Local state - local organizations' partnership for rural development in Ourém started in 1996 when the federal Government launched the PRONAF programme, particularly the subprogram PRONAF-Infrastructure and Municipal Service Support. To take part in this subprogram each município had to create its own rural development committee and its own municipal plan for rural development. Along with the possibility of PRONAF-Infrastructure grants, a combination of two other factors was significant in creating a partnership between local Government and local organizations. The urban area population increased from 21% to 47.29% and the young population (from 0 to 14 years old) reached 43.6% of the total population, demanding more public service delivery. The reduction in size of Ourém affected only the rural area and the urban geographical configuration did not change. As a município where the economy is based on the rural sector, the shift in the urban-rural ratio illustrates the economic and social impact that geographical reductions had in Ourém. The socio-economic scenario drove Ourém's rural movement to join with the regional rural movement and to request alternative forms of credit and other incentives for family-based small-scale, rural producers.
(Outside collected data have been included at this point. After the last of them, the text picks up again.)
(** * Translation-with-Amer: the recorder / translator page (src/index.tsx)

    A shallow embedding of the [App] component: its six [useState] cells,
    its two refs, the four handlers ([startRecording], [stopRecording],
    [translateAudio], [reset]), the helper [blobToBase64], and the part of
    the rendered tree that decides which button can be clicked.

    The browser is the environment.  What it decides (whether a blob can be
    read, whether the microphone is granted, what the remote call answers)
    enters the handlers as an argument; what the page asks of it (start a
    recorder, read a blob, send a request, write to the console) leaves them
    as a list of [Effect]s. *)

From Stdlib Require Import List String Ascii Bool NArith ZArith Lia.
From Stdlib Require Import Strings.Byte.
Import ListNotations.
Local Open Scope list_scope.
Local Open Scope string_scope.

(* ================================================================= *)
(** ** Strings as the code uses them *)

Module JsString.

(** [s.split(sep)] for a one-character separator: the pieces between the
    occurrences of [sep], in order; a string without [sep] is one piece. *)
Fixpoint split (sep : ascii) (s : string) : list string :=
  match s with
  | EmptyString => [EmptyString]
  | String c rest =>
      if Ascii.eqb c sep then EmptyString :: split sep rest
      else match split sep rest with
           | [] => [String c EmptyString]
           | piece :: pieces => String c piece :: pieces
           end
  end.

(** [c] occurs in [s]. *)
Fixpoint mem (c : ascii) (s : string) : bool :=
  match s with
  | EmptyString => false
  | String d rest => Ascii.eqb d c || mem c rest
  end.

(** A JS string is falsy exactly when it is empty. *)
Definition truthy (s : string) : bool :=
  match s with EmptyString => false | String _ _ => true end.

End JsString.

(* ================================================================= *)
(** ** Base64, as [FileReader.readAsDataURL] produces it *)

Module Base64.

Definition alphabet : string :=
  "ABCDEFGHIJKLMNOPQRSTUVWXYZabcdefghijklmnopqrstuvwxyz0123456789+/".

Definition pad : ascii := "="%char.

(** The character of a six-bit value. *)
Definition sextet_char (n : N) : ascii :=
  match String.get (N.to_nat n) alphabet with
  | Some c => c
  | None => pad
  end.

(** The six-bit value of a character of the alphabet. *)
Definition char_sextet (c : ascii) : option N :=
  let n := N_of_ascii c in
  (if (65 <=? n) && (n <=? 90) then Some (n - 65)
   else if (97 <=? n) && (n <=? 122) then Some (n - 71)
   else if (48 <=? n) && (n <=? 57) then Some (n + 4)
   else if n =? 43 then Some 62
   else if n =? 47 then Some 63
   else None)%N.

(** Three bytes give four characters; one or two trailing bytes give two
    or three characters and padding. *)
Fixpoint encode (bs : list byte) : string :=
  match bs with
  | [] => EmptyString
  | [a] =>
      let x := Byte.to_N a in
      String (sextet_char (x / 4))
        (String (sextet_char ((x mod 4) * 16))
           (String pad (String pad EmptyString)))
  | [a; b] =>
      let x := Byte.to_N a in
      let y := Byte.to_N b in
      String (sextet_char (x / 4))
        (String (sextet_char ((x mod 4) * 16 + y / 16))
           (String (sextet_char ((y mod 16) * 4))
              (String pad EmptyString)))
  | a :: b :: c :: rest =>
      let x := Byte.to_N a in
      let y := Byte.to_N b in
      let z := Byte.to_N c in
      String (sextet_char (x / 4))
        (String (sextet_char ((x mod 4) * 16 + y / 16))
           (String (sextet_char ((y mod 16) * 4 + z / 64))
              (String (sextet_char (z mod 64))
                 (encode rest))))
  end%N.

Definition bind {A B} (o : option A) (k : A -> option B) : option B :=
  match o with Some a => k a | None => None end.
(** * KRA Tax Assistant: filing computations, validators and audit risk engine

    A shallow embedding of the Python sources
      src/tools/filing/it1_tools.py, src/tools/filing/vat3_tools.py,
      src/tools/guardrails/validation_tools.py,
      src/tools/audit/truth_data_tools.py, src/tools/audit/risk_analysis_tools.py,
      src/agents/filing_workflow_agent.py and src/ui/chainlit_app.py.

    Python [float]s are IEEE 754 binary64 numbers.  They are modelled by the
    Standard Library's [spec_float] at precision 53 and maximal exponent 1024,
    the specification against which Rocq's primitive floats are axiomatised;
    every operation below is the correctly rounded one of that specification.
    Python [str] values are modelled as [string] (ASCII text), dictionaries
    with string keys as [gmap string _]. *)

From Stdlib Require Import ZArith Lia Bool List String Ascii.
From Stdlib Require Import SpecFloat.
From stdpp Require Import base option list gmap strings pretty.

Local Open Scope Z_scope.
Local Open Scope string_scope.

(** ** Python numbers *)

Module Py.

Abbreviation prec := 53%Z.
Abbreviation emax := 1024%Z.

(** A Python [float]. *)
Definition float := spec_float.

(** [float(n)] for a Python [int] [n], and integer literals used where a
    float is expected ([288000 * 0.10]). *)
Definition of_int (n : Z) : float := binary_normalize prec emax n 0 false.

Definition add (x y : float) : float := SFadd prec emax x y.
Definition sub (x y : float) : float := SFsub prec emax x y.
Definition mul (x y : float) : float := SFmul prec emax x y.
Definition ltb (x y : float) : bool := SFltb x y.
Definition leb (x y : float) : bool := SFleb x y.
Definition eqb (x y : float) : bool := SFeqb x y.
Definition gtb (x y : float) : bool := SFltb y x.
Definition geb (x y : float) : bool := SFleb y x.

(** The decimal literal [n / 10^k] written in the source ([0.10] is
    [decimal 10 2]): the binary64 number nearest to it. *)
Definition decimal (n : Z) (k : nat) : float :=
  let d := Z.to_pos (10 ^ Z.of_nat k) in
  match n with
  | Z0 => S754_zero false
  | Zpos p => SFdiv prec emax (S754_finite false p 0) (S754_finite false d 0)
  | Zneg p => SFdiv prec emax (S754_finite true p 0) (S754_finite false d 0)
  end.

(** [x / y]: Python raises [ZeroDivisionError] when the divisor compares
    equal to zero, and otherwise returns the IEEE quotient. *)
Inductive exn :=
| ZeroDivisionError
| NameError (name : string)
| KeyError (key : string)
| AttributeError (attr : string)
| IndexError.

Definition result (A : Type) : Type := A + exn.

#[export] Instance result_ret : MRet result := fun _ x => inl x.
#[export] Instance result_bind : MBind result :=
  fun _ _ f m => match m with inl x => f x | inr e => inr e end.

Definition truediv (x y : float) : result float :=
  if eqb y (S754_zero false) then inr ZeroDivisionError else inl (SFdiv prec emax x y).

(** [min(a, b)] and [max(a, b)] of two arguments: the first argument is kept
    unless the second is strictly smaller (resp. larger). *)
Definition min (a b : float) : float := if ltb b a then b else a.
Definition max (a b : float) : float := if gtb b a then b else a.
Secondly, BASA supported 155 cultivation projects and also supported the regeneration of the municipal cooperative for agricultural production during the first phase of implementation of FNO. The number of community-based associations increased at the end of 1997 as a direct result of FNO. The creation of associations was a sine qua non for credit acquisition. In Ourém, the new associations were created with the support of the local Rural Workers' Union. As the Rural Workers' Union had strong links with external NGOs, MSTR and the Workers' Party, such factors were relevant to the inclusion of different interest groups.

We already had started mobilization for creation of new associations when the FNO requested it [...] we had experience with communities [...] We were well organized when we knew about the credit [...] So, it was easy to ask the

Prefeitura

[council] to come [...] They were very afraid to come along, but they came [...]. (Leader of a local organisation in Ourém).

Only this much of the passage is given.